Eleusis · 07/06/2007 14:17

Can you get a DNA test from either a CVS or an amnio that would at least tell you who the child's father is earlier on. I think I would want to know before I went through the process of childbirth.

persephonesnape · 07/06/2007 14:18

i read something somewhere once (...) about your vaginal fluid being more hospitable to the sperm it is used to - so if you had slept with two guys within 24 hours, and you were ovulating, a resulting baby would be more likely to be your regular partners, because nature will go on the side of the sperm that you are more used to.

that might not be helpful at all.

so if you and OM had sex on the thursday and you and DH had it on the saturday and possibly a few times in the following week, isn't it statisticaly more likely to be DH's? babies may not do statistics unfortunately... ( I will have a bit of a google on this as I've peaked my curiosity..)

are you considering the amnio though? with the associated risk of miscarriage or would you wait until after the birth for DNA testing. would you be honest with your children when they're old enough to understand?

such a lot of questions.
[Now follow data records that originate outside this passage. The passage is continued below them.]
(* ===== verification/Erc20Contract.v ===== *)
(** The example token as a contract: the commands it understands, its cells in
    local storage, the entry point, the proxy that accounts call it through and
    the code that deploys it.  Sources:
    [contracts/examples/erc20-smart-contract/src/erc20.rs], [api.rs], [proxy.rs],
    [deployer.rs], [error.rs] and [lib.rs] beside it. *)

From stdpp Require Import gmap.
From S2P Require Import Prelude BTreeMap Bytesrepr Uint Types CLValues Account StoredValue Transform.
From S2P Require Import Trie TrackingCopy ApiError ProtocolData ExecutionError RuntimeContext.
From S2P Require Import ExtractURefs Runtime HostFunctions EngineState ContractApi Erc20.

(** * [error.rs] *)

Module erc20_error.
Inductive Error :=
| UnknownApiCommand
| UnknownDeployCommand
| UnknownProxyCommand
| UnknownErc20ConstructorCommand
| UnknownErc20CallCommand
| BalanceAssertionFailure
| TotalSupplyAssertionFailure
| AllowanceAssertionFailure
| TransferFailureNotEnoughBalance
| TransferFromFailureNotEnoughBalance
| TransferFromFailureNotEnoughAllowance
| PurseTransferError
| LocalPurseKeyMissing
| NotAnURef
| TokensBurnFailureNotEnoughBalance
| MissingArgument0
| MissingArgument1
| MissingArgument2
| MissingArgument3
| MissingArgument4
| MissingArgument5
| InvalidArgument0
| InvalidArgument1
| InvalidArgument2
| InvalidArgument3
| InvalidArgument4
| InvalidArgument5
| UnsupportedNumberOfArguments.

(** [error as u16]. *)
Definition discriminant (e : Error) : Z :=
  match e with
  | UnknownApiCommand => 1 | UnknownDeployCommand => 2 | UnknownProxyCommand => 3
  | UnknownErc20ConstructorCommand => 4 | UnknownErc20CallCommand => 5 | BalanceAssertionFailure => 6
  | TotalSupplyAssertionFailure => 7 | AllowanceAssertionFailure => 8 | TransferFailureNotEnoughBalance => 9
  | TransferFromFailureNotEnoughBalance => 10 | TransferFromFailureNotEnoughAllowance => 11
  | PurseTransferError => 12 | LocalPurseKeyMissing => 13 | NotAnURef => 14
  | TokensBurnFailureNotEnoughBalance => 15 | MissingArgument0 => 16 | MissingArgument1 => 17
  | MissingArgument2 => 18 | MissingArgument3 => 19 | MissingArgument4 => 20 | MissingArgument5 => 21
  | InvalidArgument0 => 22 | InvalidArgument1 => 23 | InvalidArgument2 => 24 | InvalidArgument3 => 25
  | InvalidArgument4 => 26 | InvalidArgument5 => 27 | UnsupportedNumberOfArguments => 28
  end.

Definition missing_argument (i : Z) : Error :=
  match i with
  | 0 => MissingArgument0 | 1 => MissingArgument1 | 2 => MissingArgument2 | 3 => MissingArgument3
  | 4 => MissingArgument4 | 5 => MissingArgument5 | _ => UnsupportedNumberOfArguments
  end.

Definition invalid_argument (i : Z) : Error :=
  match i with
  | 0 => InvalidArgument0 | 1 => InvalidArgument1 | 2 => InvalidArgument2 | 3 => InvalidArgument3
  | 4 => InvalidArgument4 | 5 => InvalidArgument5 | _ => UnsupportedNumberOfArguments
  end.

Definition into_api_error (e : Error) : ApiError := Api_User (discriminant e).
End erc20_error.
Import erc20_error.
Coercion into_api_error : Error >-> ApiError.

(** * [api.rs] *)

Definition DEPLOY : bytes := str "deploy".
Definition INIT_ERC20 : bytes := str "init_erc20".
Definition BALANCE_OF : bytes := str "balance_of".
Definition TOTAL_SUPPLY : bytes := str "total_supply".
Definition TRANSFER : bytes := str "transfer".
Definition TRANSFER_FROM : bytes := str "transfer_from".
Definition APPROVE : bytes := str "approve".
Definition ASSERT_BALANCE : bytes := str "assert_balance".
Definition ASSERT_TOTAL_SUPPLY : bytes := str "assert_total_supply".
Definition ASSERT_ALLOWANCE : bytes := str "assert_allowance".
Definition ALLOWANCE : bytes := str "allowance".
Definition BUY_PROXY : bytes := str "buy_proxy".
Definition BUY : bytes := str "buy".
Definition SELL_PROXY : bytes := str "sell_proxy".
Definition SELL : bytes := str "sell".

Inductive Api :=
| Deploy (name : bytes) (initial_balance : Z)
| InitErc20 (amount : Z)
| BalanceOf (address : PublicKey)
| TotalSupply
| Transfer (recipient : PublicKey) (amount : Z)
| TransferFrom (owner recipient : PublicKey) (amount : Z)
| Approve (spender : PublicKey) (amount : Z)
| Allowance (owner spender : PublicKey)
| AssertBalance (address : PublicKey) (amount : Z)
| AssertTotalSupply (total_supply : Z)
| AssertAllowance (owner spender : PublicKey) (amount : Z)
| BuyProxy (clx_amount : Z)
| Buy (purse : PurseId)
| SellProxy (tokens_amount : Z)
| Sell (purse : PurseId) (amount : Z).

Section contract.
Context {L G Mem Module : Type} {F : ForeignErrors} `{!Platform Mem Module} {W : WasmValues} {WR : WasmResults}.
Context {heap : Heap Mem} {imports : Imports L G Mem Module} {alloc : Allocator}.

#[local] Abbreviation RT := (Runtime L G Mem Module).
#[local] Abbreviation T A := (eff RT InterpreterError A).

Definition get_arg {A} (c : Codec A) (i : Z) : T A :=
  let! o := runtime.get_arg c i in
  let! r := option_or_revert_with (missing_argument i) o in
  unwrap_or_revert_with (invalid_argument i) r.
Lemma idle_ledger n cost rt rt' :
  token_serves flag n rt -> idle reader cost rt rt' -> cost <= Z.of_nat n * 256 -> ledger rt' ≡ ledger rt.
Proof.
  intros Hs [Hk Hw] Hc. destruct (token_serves_same flag n 0 cost rt rt' Hs Hk Hw) as [_ He]; [lia|].
  by apply same_token_ledger, same_token_of.
Qed.

(** The user error a failed call reverts with. *)
Definition failure_code (e : TokenFailure) : Error :=
  match e with
  | BurnFailed Burn_NotEnoughBalance => TokensBurnFailureNotEnoughBalance
  | TransferFailed Transfer_NotEnoughBalance => TransferFailureNotEnoughBalance
  | TransferFromFailed NotEnoughAllowance => TransferFromFailureNotEnoughAllowance
  | TransferFromFailed (TransferError Transfer_NotEnoughBalance) => TransferFromFailureNotEnoughBalance
  end.

(** The call a command of [caller] makes. *)
Definition call_of (caller : PublicKey) (api : Api) : option (TokenCall PublicKey) :=
  match api with
  | Transfer recipient amount => Some (Call_transfer caller recipient amount)
  | TransferFrom owner recipient amount => Some (Call_transfer_from caller owner recipient amount)
  | Approve spender amount => Some (Call_approve caller spender amount)
  | _ => None
  end.

(** What a computation must do for a call that the token answers with [o], from a
    state whose ledger is [l0]: return with the promised ledger, with the amount
    added to the balance where the payer pays themselves; not return where the
    balance of the recipient cannot hold the amount; or revert with the code of the
    failure. *)
Definition settled (n : nat) (m : eff RT InterpreterError unit) rt (call : TokenCall PublicKey)
    (l0 : Ledger PublicKey) : Prop :=
  match spec_call call l0 with
  | inl l =>
      if overflows call l0 then forall u rt', m rt <> (Ok u, rt')
      else exists rt', m rt = (Ok tt, rt') /\ serves n rt' /\ ledger rt' ≡ self_credit call l0 l
  | inr e => exists rt', m rt = (Err (IE_Host (EE_Revert (api_error_to_u32 (failure_code e)))), rt')
      /\ serves n rt' /\ ledger rt' ≡ l0
  end.

(** What is stored are amounts. *)
Lemma served_amounts n rt : token_serves flag n rt -> amounts_ok (ledger rt).
Proof.
  intros Hs.
  assert (forall kb, In kb (token_cells hs) -> is_amount (or_zero (amount_cell rt kb))) as Hc.
  { intros kb Hin. destruct (sv_cells _ _ _ _ _ _ (ts_cells _ _ _ Hs) kb Hin) as [_ Hok]. unfold is_amount.
    change amount_max with (2 ^ 512 - 1). destruct (cell reader clt_u512 rt kb) as [v|] eqn:Ec; cbn [or_zero]; [|lia].
    pose proof (cell_valid reader clt_u512 _ rt kb v Hok Ec) as Hv. unfold is_unsigned in Hv. lia. }
  split; intros; apply Hc; [by apply balance_cell_in | by apply allowance_cell_in].
Qed.

Lemma revert_user {A} (e : Error) rt :
  revert (A := A) e rt = (Err (IE_Host (EE_Revert (api_error_to_u32 e))), rt).
Proof. apply revert_run. destruct e; cbn; unfold is_unsigned; lia. Qed.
I'm sure you've been over them all in your mind. I'm glad people here have been helpful and understanding...

TaylorsMummy · 07/06/2007 14:20

if she ovulated on the thursday or before then it will be oms regardless of anything else

TaylorsMummy · 07/06/2007 14:24

if you know the date of your last period and your periods are always regular then you may be able to work out exactly when you ovulated.

donnadell · 07/06/2007 14:24

im really not sure at all about what will happen from now on, im going to just ave to take it one step at a time, dh husband suggested that we go through the pregnancy letting everyone believe the baby is his (no one knows about om so that sounds normal) but after it was born and we got the test if it turns out to be dh we carry on as normal but if it turns out to be om's and he cant cope then we tell everyone that i lied through the pregnancy and only told him i had been unfaithfull after the baby was here, i know i have been a bitch and should have to suffer but im feeling a bit uncomfortable about this one. im hoping he was just saying all this because he is confused.